Democrats then launched a sit-in protest, which led to Republican House Speaker Chris Sprowls canceling all debates, turning off the Wi-Fi, and ejecting all press.

Lawmakers ultimately voted 70 to 38 to back the measure. The Senate previously approved the measure 23 -16, to repeal Disney’s Reedy Creek Improvement District. Scott Gustin (@ScottGustin) shared a video of the House of Representatives voting on the bill on Twitter:

The Florida House of Representatives on Thursday gave final passage to a bill that could dissolve the Reedy Creek Improvement District at Walt Disney World.

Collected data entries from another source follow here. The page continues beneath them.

(* ===== verification/Threads.v ===== *)
(** * Threads

    A thread is a resumption: a tree of atomic steps on a shared state.  A
    schedule is the list of thread indices the scheduler picks, so
    [thread::scope] with its joins is [run_threads], and a property of every
    schedule is a property of every interleaving of the steps.  A thread still
    unfinished when the schedule ends has outcome [NoFuel]: the model was not
    given enough steps. *)
From S2P Require Import Prelude.

#[local] Set Warnings "-register-all".

Inductive thread (S A : Type) : Type :=
  | Done (o : outcome A)
  | Step (m : prog S (thread S A)).
Arguments Done {S A} o.
Arguments Step {S A} m.

Section threads.
Context {S : Type}.

(** One atomic step and nothing after it. *)
Definition atomic {A} (m : prog S A) : thread S A := Step (a ← m; mret (Done (Ret a))).

Fixpoint thread_bind {A B} (t : thread S A) (k : A → thread S B) : thread S B :=
  match t with
  | Done (Ret a) => k a
  | Done Panic => Done Panic
  | Done Deadlock => Done Deadlock
  | Done NoFuel => Done NoFuel
  | Step m => Step (λ s,
      match m s with
      | (Ret t', s') => (Ret (thread_bind t' k), s')
      | (Panic, s') => (Panic, s')
      | (Deadlock, s') => (Deadlock, s')
      | (NoFuel, s') => (NoFuel, s')
      end)
  end.

(** Let a thread do its next step; a panic or a deadlock ends it. *)
Definition advance {A} (t : thread S A) (s : S) : thread S A * S :=
  match t with
  | Done o => (Done o, s)
  | Step m =>
      match m s with
      | (Ret t', s') => (t', s')
      | (Panic, s') => (Done Panic, s')
      | (Deadlock, s') => (Done Deadlock, s')
      | (NoFuel, s') => (Done NoFuel, s')
      end
  end.

Definition thread_outcome {A} (t : thread S A) : outcome A :=
  match t with Done o => o | Step _ => NoFuel end.

Fixpoint run_schedule {A} (sched : list nat) (ts : list (thread S A)) (s : S) :
    list (thread S A) * S :=
  match sched with
  | [] => (ts, s)
  | i :: sched =>
      match ts !! i with
      | None => run_schedule sched ts s
      | Some t => let '(t', s') := advance t s in run_schedule sched (<[i := t']> ts) s'
      end
  end.

Definition run_threads {A} (sched : list nat) (ts : list (thread S A)) :
    prog S (list (outcome A)) := λ s,
  let '(ts', s') := run_schedule sched ts s in (Ret (map thread_outcome ts'), s').

(** A thread on its own, for at most [fuel] steps. *)
Fixpoint run_alone {A} (fuel : nat) (t : thread S A) : prog S A := λ s,
  match fuel with
  | O => (thread_outcome t, s)
  | Datatypes.S fuel => let '(t', s') := advance t s in run_alone fuel t' s'
  end.

(** ** What every schedule keeps *)

(** Every step of [t] is in the relation [R]. *)
Fixpoint steps_in {A} (R : S → S → Prop) (t : thread S A) : Prop :=
  match t with
  | Done _ => True
  | Step m => ∀ s, R s (m s).2 ∧ match m s with (Ret t', _) => steps_in R t' | _ => True end
  end.

Lemma steps_in_bind {A B} R (t : thread S A) (k : A → thread S B) :
  steps_in R t → (∀ a, steps_in R (k a)) → steps_in R (thread_bind t k).
Proof.
  revert t. fix IH 1. intros [[]|m] Ht Hk; try done; [apply Hk|].
  intros s. specialize (Ht s). cbn [thread_bind].
  destruct (m s) as [[t'| | |] s']; cbn in *; [|tauto..].
  split; [tauto|]. apply IH; tauto.
Qed.

Lemma steps_in_atomic {A} R (m : prog S A) :
  (∀ s, R s (m s).2) → steps_in R (atomic m).
Proof.
  intros Hm s. specialize (Hm s). cbn. unfold mbind, prog_mbind.
  by destruct (m s) as [[] s'].
Qed.

Lemma steps_in_advance {A} R (t : thread S A) s : Reflexive R → steps_in R t →
  R s (advance t s).2 ∧ steps_in R (advance t s).1.
Proof.
  intros HR. destruct t as [o|m]; [done|]. intros Ht. specialize (Ht s). cbn.
  destruct (m s) as [[] s']; cbn in *; tauto.
Qed.

Lemma run_schedule_in {A} R sched (ts : list (thread S A)) s : PreOrder R →
  Forall (steps_in R) ts → R s (run_schedule sched ts s).2.
Proof.
  intros HR. revert ts s. induction sched as [|i sched IH]; intros ts s Hts; [done|].
  cbn [run_schedule]. destruct (ts !! i) as [t|] eqn:Hi; [|by apply IH].
  pose proof (Forall_lookup_1 _ _ _ _ Hts Hi) as Ht.
  destruct (steps_in_advance R t s _ Ht) as [Hs Ht'].
  destruct (advance t s) as [t' s']; cbn in *.
  transitivity s'; [done|]. apply IH. by apply Forall_insert.
Qed.

Lemma run_alone_in {A} R fuel (t : thread S A) s : PreOrder R →
  steps_in R t → R s (run_alone fuel t s).2.
Proof.
  intros HR. revert t s. induction fuel as [|fuel IH]; intros t s Ht; [done|]. cbn.
  destruct (steps_in_advance R t s _ Ht) as [Hs Ht'].
  destruct (advance t s) as [t' s']; cbn in *. transitivity s'; [done|]. by apply IH.
Qed.

(** ** Completion *)

(** [t] ends within [n] steps, whatever the state it finds at each. *)
Fixpoint ends_within {A} (n : nat) (t : thread S A) : Prop :=
  match t, n with
  | Done o, _ => o ≠ NoFuel
  | Step _, O => False
  | Step m, Datatypes.S n => ∀ s,
      match (m s).1 with Ret t' => ends_within n t' | NoFuel => False | _ => True end
  end.

Lemma ends_within_advance {A} n (t : thread S A) s :
  ends_within n t → ends_within (pred n) (advance t s).1.
Proof.
  destruct t as [o|m]; [by destruct n as [|[]]|]. destruct n as [|n]; [done|].
  intros Ht. specialize (Ht s). cbn.
  destruct (m s) as [[] s']; cbn in *; try done; by destruct n.
Qed.

Lemma run_alone_ends {A} n (t : thread S A) s :
  ends_within n t → (run_alone n t s).1 ≠ NoFuel.
Proof.
  revert t s. induction n as [|n IH]; intros t s Ht; [by destruct t|]. cbn.
  apply (ends_within_advance _ _ s) in Ht.
  destruct (advance t s) as [t' s']. by apply IH.
Qed.

(** How often the schedule picks thread [i]. *)
Definition turns (i : nat) (sched : list nat) : nat := length (filter (eq i) sched).

Lemma run_schedule_ends {A} sched (ts : list (thread S A)) s :
  (∀ i t, ts !! i = Some t → ends_within (turns i sched) t) →
  ∀ i t, (run_schedule sched ts s).1 !! i = Some t → thread_outcome t ≠ NoFuel.
Proof.
  revert ts s. induction sched as [|j sched IH]; intros ts s Hts; cbn [run_schedule].
  { intros i t Hi. specialize (Hts i t Hi). by destruct t. }
  unfold turns in *. cbn [filter list_filter] in Hts.
  destruct (ts !! j) as [t|] eqn:Hj.
  - pose proof (Hts j t Hj) as Ht. rewrite decide_True in Ht by done.
    apply (ends_within_advance _ _ s) in Ht. destruct (advance t s) as [t' s'].
    apply IH. intros i u Hi. destruct (decide (j = i)) as [<-|Hne].
    + rewrite list_lookup_insert_eq in Hi by (by apply lookup_lt_Some in Hj).
      by injection Hi as <-.
    + rewrite list_lookup_insert_ne in Hi by done. specialize (Hts i u Hi).
      by rewrite decide_False in Hts by done.
  - apply IH. intros i u Hi. specialize (Hts i u Hi).
    rewrite decide_False in Hts; [done|]. intros <-. congruence.
Qed.

Lemma run_schedule_length {A} sched (ts : list (thread S A)) s :
  length (run_schedule sched ts s).1 = length ts.
Proof.
  revert ts s. induction sched as [|i sched IH]; intros ts s; [done|]. cbn.
  destruct (ts !! i) as [t|]; [|done]. destruct (advance t s) as [t' s'].
  by rewrite IH, length_insert.
Qed.

Lemma ends_within_mono {A} n m (t : thread S A) : (n ≤ m)%nat → ends_within n t → ends_within m t.
Proof.
  revert m t. induction n as [|n IH]; intros m [o|f] Hle Ht; try (by destruct m).
  destruct m as [|m]; [lia|]. intros s. specialize (Ht s). cbn in Ht.
  destruct (f s).1; try done. apply IH; [lia|done].
Qed.

Lemma ends_within_bind {A B} n m (t : thread S A) (k : A → thread S B) :
  ends_within n t → (∀ a, ends_within m (k a)) → ends_within (n + m) (thread_bind t k).
Proof.
  revert t. induction n as [|n IH]; intros t Ht Hk.
  { destruct t as [[]|]; first [apply Hk|done|by destruct m]. }
  destruct t as [o|f].
  - apply (ends_within_mono m); [lia|].
    destruct o; first [apply Hk|done|by destruct m].
  - intros s. specialize (Ht s). cbn in *. destruct (f s) as [[] s']; cbn in *; try done.
    by apply IH.
Qed.

Lemma ends_within_atomic {A} (m : prog S A) :
  (∀ s, (m s).1 ≠ NoFuel) → ends_within 1 (atomic m).
Proof.
  intros Hm s. specialize (Hm s). cbn. unfold mbind, prog_mbind.
  by destruct (m s) as [[] s'].
Qed.
End threads.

According to Florida state statute 189.072, a majority of the Reedy Creek residents would have to vote in favor of dissolving the district. Of course, Ron DeSantis will sign the bill when it comes to his desk, but will it actually mean anything for the Walt Disney World Resort? Unlikely.

Landowners and residents are likely, experts say, to vote against repealing the Reedy Creek District as the move would cost taxpayers thousands. State Senate Minority Leader Gary Farmer warned that residents of Orange County and Osceola County may have to assume Disney’s liabilities of anywhere between $1 billion and $2 billion if the Reedy Creek Improvement District is dissolved.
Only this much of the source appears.